Tencent to acquire UK game developer Sumo for £ 919million
The acquisition of the BAFTA-winning gaming house marks Tencent’s continued global expansion.
Chinese tech giant Tencent is acquiring UK games company Sumo for around £ 919million, the company said today (July 19).
Sheffield-based Sumo, a video game developer who primarily makes racing and snooker games, recently developed Sackboy: A Big Adventure for Sony and Crackdown 3 for Microsoft.
Tencent, one of the world’s largest games and social media companies, will pay £ 5.13 per share for Sumo, reports Reuters. News of the deal saw Sumo shares soar 42% in London to an all-time high.
The move marks Tencent’s continued global expansion and adds to its line of popular games such as Fortnite, League of Legends and the mobile version of Call of Duty.
Tencent already owns an 8.75% stake in Sumo and the acquisition will go through Tencent’s subsidiary, Sixjoy Hong Kong.
“The opportunity to work with Tencent is one that we just couldn’t miss.
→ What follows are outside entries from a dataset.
(* ===== verification/Config.v ===== *)
(** * Validation, normalisation and storage of the configuration (crates/gofro-agent/src/config.rs)

    Every [&mut] argument is returned; on an error the callers drop what they
    passed.  Parameters: [ipnet], [idna::domain_to_ascii], serde_json's
    [to_json] and [of_json], and the Unicode lower case of [str::to_lowercase]. *)

From stdpp Require Import base gmap sets strings list sorting.
From Stdlib Require Import Ascii ZArith Lia.
From S2P Require Import Prelude RustStd IpAddr RelayCodec Net Model.

Definition MAX_RULES : nat := 128.
Definition MAX_PROFILE_SIZE : Z := 4096.
Definition ALLOWED_IPS : string := "0.0.0.0/0".
Definition KEEPALIVE : Z := 10.
Definition MTU : Z := TUNNEL_MTU.

(** ** Servers *)

Definition validate_server_name (name : string) : result unit :=
  if bool_decide (name = ""%string) || (60 <? char_count name) || has_control name
  then Err (Msg "имя сервера должно содержать от 1 до 60 символов") else Ok tt.

Definition normalize_server_name (name : string) : result string :=
  let name := trim name in
  _ ← validate_server_name name;
  Ok name.

Definition validate_emoji (emoji : string) : result unit :=
  if (32 <? slen emoji) || has_control emoji then Err (Msg "некорректный значок сервера") else Ok tt.

(** [parse_host_key] of managed/pins.rs *)
Definition parse_host_key (value : string) : result unit :=
  match split_whitespace value with
  | [kind; key] =>
      if negb (bool_decide (kind = "ssh-ed25519"%string))
         || negb (slen key =? 68)
         || negb (starts_with "AAAAC3NzaC1lZDI1NTE5AAAAI" key)
         || negb (forallb (fun b => is_ascii_alphanumeric b
                    || existsb (eqb_ascii b) ["+"%char; "/"%char; "="%char]) (chars key))
      then Err (Msg "invalid ed25519 host key") else Ok tt
  | _ => Err (Msg "invalid ed25519 host key")
  end.

Definition validate_wireguard_key (key kind : string) : result unit :=
  let bytes := chars key in
  if negb (length bytes =? 44)%nat
     || negb (bool_decide (bytes !! 43%nat = Some "="%char))
     || negb (forallb (fun b => is_ascii_alphanumeric b || eqb_ascii b "+"%char || eqb_ascii b "/"%char)
                (take 43 bytes))
  then Err (Msg ("некорректный WireGuard " +:+ kind +:+ " key")) else Ok tt.

Definition valid_port (port : string) : bool :=
  match parse_u16 port with Some p => 0 <? p | None => false end.

Definition validate_endpoint (endpoint : string) : result unit :=
  if bool_decide (endpoint = ""%string) || (255 <? slen endpoint) || has_whitespace endpoint
  then Err (Msg "некорректный endpoint")
  else
    '(host, port) ← ok_or (rsplit_once ":"%char endpoint) "endpoint должен иметь формат host:port";
    if bool_decide (host = ""%string) || negb (valid_port port)
    then Err (Msg "endpoint должен иметь формат host:port") else Ok tt.

Definition ipv6_endpoint (endpoint : string) : bool :=
  match rsplit_once ":"%char endpoint with
  | Some (host, _) => existsb (fun c => contains_byte c host) [":"%char; "["%char; "]"%char]
  | None => false
  end.

Section Config.
Context {net : Type} `{IpnetLaws net}.
Variable to_lowercase : string -> string.
Variable domain_to_ascii : string -> option string.
Variables (to_json : controller_config -> string) (of_json : string -> option controller_config).

Definition validate_management (m : managed_server) : result unit :=
  if negb (ip_canonical (m_host m)) || (m_port m =? 0)
  then Err (Msg "управляемый сервер должен иметь IP-адрес и ненулевой SSH-порт")
  else parse_host_key (m_host_key m).

Definition normalize_tunnel_address (address : string) : result string :=
  n ← with_context "некорректный Address в WireGuard-профиле"
        (ok_or (net_parse (net := net) address) "invalid IP address syntax");
  let '(a, b, c, d) := octets (addr n) in
  if negb (prefix_len n =? 32) || negb (a =? 10) || negb (b =? 202) || negb (c =? 0)
     || negb ((2 <=? d) && (d <=? 254))
  then Err (Msg "Gofro поддерживает Address из диапазона 10.202.0.2-10.202.0.254/32")
  else Ok (net_show n).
This would bring another dimension to Sumo, providing opportunities for us to truly make our mark on this incredible industry, in a way that was previously beyond reach, ”Sumo CEO and Co-Founder Carl Cavers said in a statement.
Cavers said he and the other two Sumo founders, Paul Porter and Darren Mills, are expected to continue playing their roles in the business after the acquisition.
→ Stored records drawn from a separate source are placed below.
#[local] Notation geodata := (GeoData.geodata (net := net) (rx := rx)).

(** [LAN_RANGES]: the seven parsed networks. *)
Definition lan_range_texts : list string :=
  ["10.0.0.0/8"; "127.0.0.0/8"; "169.254.0.0/16"; "172.16.0.0/12"; "192.168.0.0/16"; "224.0.0.0/4";
   "255.255.255.255/32"]%string.

Definition LAN_RANGES : list net := omap (net_parse (net := net)) lan_range_texts.

Definition is_lan_destination (ip : Z) : bool := existsb (fun range => contains_ip range ip) LAN_RANGES.

Record routing_policy := RoutingPolicy {
  config : routing_config;
  geo : geodata;
  compiled_ip_rules : list (option net);
}.

(** ** Compilation *)

Definition compile_domain_rule (mode : routing_mode) (g : geodata) (r : domain_rule) : result unit :=
  match d_matcher r with
  | GeoSite value =>
      if bool_decide (mode = Rules) && d_enabled r && negb (has_site g value)
      then Err (Msg ("GeoSite-тег " +:+ value +:+ " отсутствует в geosite.dat")) else Ok tt
  | _ => Ok tt
  end.

Definition compile_ip_rule (mode : routing_mode) (g : geodata) (r : ip_rule)
  : result (option net) :=
  match i_matcher r with
  | Cidr value => with_context "invalid normalized CIDR"
                    (Some <$> ok_or (net_parse value) "invalid IP address syntax")
  | GeoIp value =>
      if bool_decide (mode = Rules) && i_enabled r && negb (has_ip g value)
      then Err (Msg ("GeoIP-тег " +:+ value +:+ " отсутствует в geoip.dat")) else Ok None
  end.

Definition compile (up_sites up_ips : nat -> bool) (c : routing_config) (g : geodata) : result routing_policy :=
  g ← select rx_build up_sites up_ips g c;
  _ ← mapM (compile_domain_rule (mode c) g) (domain_rules c);
  ips ← mapM (compile_ip_rule (mode c) g) (ip_rules c);
  Ok (RoutingPolicy c g ips).

(** ** Matching *)

Definition rule_refs (p : routing_policy) : list rule_ref :=
  match rule_order (config p) with
  | Some order => order
  | None => all_refs (length (domain_rules (config p))) (length (ip_rules (config p)))
  end.

Definition suffix_matches (value domain : string) : bool :=
  bool_decide (domain = value)
  || match strip_suffix value domain with Some prefix => ends_with "." prefix | None => false end.

Definition matches_domain (p : routing_policy) (r : domain_rule) (domain : string) : bool :=
  match d_matcher r with
  | Exact value => bool_decide (domain = value)
  | Suffix value => suffix_matches value domain
  | GeoSite value => matches_site rx_is_match (geo p) value domain
  end.

Definition policy_matches_ip (p : routing_policy) (index : nat) (ip : Z) : option bool :=
  r ← ip_rules (config p) !! index;
  match i_matcher r with
  | Cidr _ => n ← compiled_ip_rules p !! index;
              Some (match n with Some n => contains_ip n ip | None => false end)
  | GeoIp value => Some (matches_ip (geo p) value ip)
  end.

(** [iter.find_map(f)] where [f] can panic. *)
Fixpoint try_find_map {A B} (f : A -> option (option B)) (l : list A) : option (option B) :=
  match l with
  | [] => Some None
  | a :: l => o ← f a; match o with Some b => Some (Some b) | None => try_find_map f l end
  end.

Definition configured_domain_target (p : routing_policy) (domain : string) : option (route_target * string) :=
  let rules := omap (fun ref => match ref with
                                | RefDomain index => domain_rules (config p) !! index
                                | RefIp _ => None
                                end) (rule_refs p) in
  (fun r => (d_target r, d_name r)) <$> find_first (fun r => d_enabled r && matches_domain p r domain) rules.

Definition domain_target (p : routing_policy) (domain : string) : option (route_target * string) :=
  match mode (config p) with Rules => configured_domain_target p domain | All => None end.

Definition ip_rule_indices (p : routing_policy) : list nat :=
  match mode (config p) with
  | All => []
  | Rules => omap (fun ref => match ref with RefIp index => Some index | RefDomain _ => None end) (rule_refs p)
  end.

Definition effective_fallback (p : routing_policy) : route_target :=
  match mode (config p) with All => Vpn | Rules => default_target (config p) end.

(** The closure of [ip_target]. *)
Definition index_target (p : routing_policy) (ip : Z) (index : nat) : option (option (route_target * option string)) :=
  r ← ip_rules (config p) !! index;
  if i_enabled r then
    m ← policy_matches_ip p index ip;
    Some (if m : bool then Some (i_target r, Some (i_name r)) else None)
  else Some None.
“Along with accelerating intellectual property work, Tencent has demonstrated its commitment to supporting the work of our customers and has stated its intention to ensure that we have the necessary investment to continue to focus on working with our core strategic partners on turnkey and co-development projects ”, he declared.
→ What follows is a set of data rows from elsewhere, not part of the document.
Lemma lan_elements_hold ip : elements_hold (net := net) lan_elements ip = is_lan_destination (net := net) ip.
Proof.
  unfold lan_elements, is_lan_destination. apply eq_true_iff_eq. destruct (LAN_RANGES (net := net)) as [| n l] eqn:El; [by vm_compute |].
  rewrite <- El. rewrite (elements_are net_show (fun n => covers n ip)), existsb_exists by first [by rewrite El |
    intros m _; split; [intros c [-> | ->]; by apply network_no_sep | apply network_holds]].
  setoid_rewrite <- list_elem_of_In. by setoid_rewrite covers_contains.
Qed.

(** The sets of the rules say nothing of the sets of fake addresses. *)
Lemma fake_set_no_rule (p : policy) sets set ip : mapM (ip_set_lines p) (ip_rule_indices p) = Some sets ->
  set ∈ FAKE_TARGET_SETS.*2 -> existsb (set_holds (net := net) set ip) sets = false.
Proof.
  intros Hsets%mapM_Some Hset. apply not_true_iff_false. intros (text & Hin%list_elem_of_In & Hh)%existsb_exists.
  apply list_elem_of_lookup in Hin as [k Hk]. destruct (Forall2_lookup_r _ _ _ _ _ Hsets Hk) as (j & _ & Ht). apply ip_set_text in Ht.
  unfold set_holds in Hh. set (head := "add set inet gofro_routing " +:+ _) in Hh.
  destruct (strip_prefix head text) as [rest |] eqn:E; [| done]. apply strip_prefix_Some in E. subst head.
  assert (exists r, text = ""%string \/ text = RULE_SET +:+ r) as (r & [-> | ->]); [| done |].
  { destruct Ht; [by exists ""%string; left | eexists; right; done | unfold set_head; rewrite <- !string_app_assoc; eexists; right; done]. }
  apply (f_equal (strip_prefix "add set inet gofro_routing ")) in E.
  rewrite <- !string_app_assoc, strip_prefix_app in E. change RULE_SET with ("add set inet gofro_routing " +:+ "ip_rule_") in E.
  rewrite <- string_app_assoc, strip_prefix_app in E.
  cbn [fmap list_fmap FAKE_TARGET_SETS snd] in Hset. repeat (apply elem_of_cons in Hset as [-> | Hset]; [discriminate E |]).
  by apply not_elem_of_nil in Hset.
Qed.


Lemma read_none (lan : lan_context net) rest :
  strip_prefix "meta mark & 0x70000 == 0 " rest = None -> read_rule (lan_device lan) (wln [on_lan lan "gofro_mark"; rest]) = None.
Proof.
  intros Hrest. unfold read_rule.
  assert (wln [on_lan lan "gofro_mark"; rest] =
    (("add rule inet gofro_routing gofro_mark iifname " +:+ quoted (lan_device lan) +:+ " ") +:+ rest) +:+ NL) as ->
    by (unfold wln, on_lan, quoted, cat; cbn [foldr]; rewrite <- !string_app_assoc; done).
  rewrite strip_suffix_app. cbn [mbind option_bind]. destruct (strip_prefix (_ +:+ _) _) as [r |] eqn:E; [| done]. exfalso.
  apply strip_prefix_Some in E. set (head := "add rule inet gofro_routing gofro_mark iifname " +:+ quoted (lan_device lan) +:+ " ") in E.
  assert (forall q, ("add rule inet gofro_routing gofro_mark iifname " +:+ q +:+ " meta mark & 0x70000 == 0 ") +:+ r
    = ("add rule inet gofro_routing gofro_mark iifname " +:+ q +:+ " ") +:+ ("meta mark & 0x70000 == 0 " +:+ r)) as Ha
    by (intros q; rewrite <- !string_app_assoc; done).
  rewrite Ha in E. apply (f_equal (strip_prefix head)) in E. subst head. rewrite !strip_prefix_app in E. injection E as ->.
  by rewrite strip_prefix_app in Hrest.
Qed.

(** Neither the rules for the fake addresses nor the one for the LAN ranges holds a public address. *)
Lemma first_rules_pass (p : policy) (lan : lan_context net) egress sets ip m : mapM (ip_set_lines p) (ip_rule_indices p) = Some sets ->
  is_lan_destination (net := net) ip = false ->
  run_chain (net := net) (lan_device lan) sets ((fake_line lan egress <$> FAKE_TARGET_SETS) ++ [lan_line lan]) ip m = m.
Proof.
  intros Hsets Hlan. apply run_passes. intros line d v [([t set] & -> & Hset)%list_elem_of_fmap | ->%list_elem_of_singleton]%elem_of_app.
  - rewrite read_fake. intros [= <- _]. cbn [applies]. unfold destination_matches. rewrite strip_prefix_app.
    eapply fake_set_no_rule; [done |]. apply list_elem_of_fmap. by exists (t, set).
  - rewrite read_lan. intros [= <- _]. cbn [applies]. unfold destination_matches.
    change (strip_prefix "@" ("{ " +:+ _)) with (@None string). rewrite strip_prefix_app. cbn [mbind option_bind].
    rewrite strip_suffix_app. by rewrite lan_elements_hold.
Qed.

Lemma last_rules_pass (lan : lan_context net) sets ip m :
  run_chain (net := net) (lan_device lan) sets ((connection_line lan <$> [DIRECT_MARK; VPN_MARK; WARP_MARK; BLOCK_MARK]) ++ [drop_line lan]) ip m = m.
Proof.
  apply run_passes. intros line d v Hin Hr. exfalso. revert Hr.
  assert (forall rest, strip_prefix "meta mark & 0x70000 == 0 " rest = None -> line = wln [on_lan lan "gofro_mark"; rest] -> read_rule (lan_device lan) line <> Some (d, v))
    as Hno by (intros rest Hrest ->; by rewrite read_none).
  apply elem_of_app in Hin as [(mark & -> & Hmark)%list_elem_of_fmap | ->%list_elem_of_singleton].
  - apply (Hno (cat ["meta mark & "; GOFRO_MARK_MASK; " == "; show mark; " "; set_mark "ct" (show mark)])%string).
    + repeat (apply elem_of_cons in Hmark as [-> | Hmark]; [by vm_compute |]). by apply not_elem_of_nil in Hmark.
    + unfold connection_line, wln, cat. cbn [foldr]. rewrite <- !string_app_assoc. done.
  - apply (Hno (cat ["meta mark & "; GOFRO_MARK_MASK; " == "; show BLOCK_MARK; " drop"])%string); [by vm_compute |].
    unfold drop_line, wln, cat. cbn [foldr]. rewrite <- !string_app_assoc. done.
Qed.
(* ===== verification/FakeStore.v ===== *)
(** * The FakeDNS lease store (crates/gofro-agent/src/fake_dns/store.rs)

    The store hands out fake addresses for the pair of a domain and one of its
    real addresses, and keeps them in memory and in SQLite. The database is the
    class [FakeTable]: its statements with what SQL documents of them; an
    error leaves the table as it was. *)

From stdpp Require Import base gmap sets strings list.
From Stdlib Require Import Ascii ZArith Lia.
From S2P Require Import Prelude RustStd Net Model Stats GeoWire GeoData Config Routing Dataplane.

(** ** The table [fake_dns] *)

Record row := Row { row_domain : string; row_real : Z; row_target : Z; row_expires : Z }.

#[export] Instance row_eq_dec : EqDecision row.
Proof. solve_decision. Defined.

Class FakeTable (db : Type) := {
  rows : db -> gmap Z row;
  (* SELECT ... ORDER BY fake *)
  select_rows : db -> result (list (Z * row));
  (* DELETE FROM fake_dns WHERE expires <= ?1 *)
  delete_expired : Z -> db -> result db;
  (* INSERT INTO fake_dns *)
  insert_row : Z -> row -> db -> result db;
  (* UPDATE fake_dns SET expires = ?1 WHERE fake = ?2 *)
  set_expires : Z -> Z -> db -> result db;
  (* UPDATE fake_dns SET target = ?1 WHERE fake = ?2 *)
  set_target : Z -> Z -> db -> result db;
  (* DELETE FROM fake_dns WHERE fake = ?1 *)
  delete_row : Z -> db -> result db;
  (* COMMIT of a transaction's copy *)
  commit : db -> result db;
}.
Sumo’s partners and customers include Microsoft’s Xbox, Amazon Game Studios, Apple, Google and the BBC. It is listed on the AIM London market in 2017 at £ 1 per share.
In a similar deal earlier this year, US-based Electronic Arts bought game developer Codemasters for $ 1.2 billion. Another England-based company, Codemasters was responsible for the development of the popular F1 game series.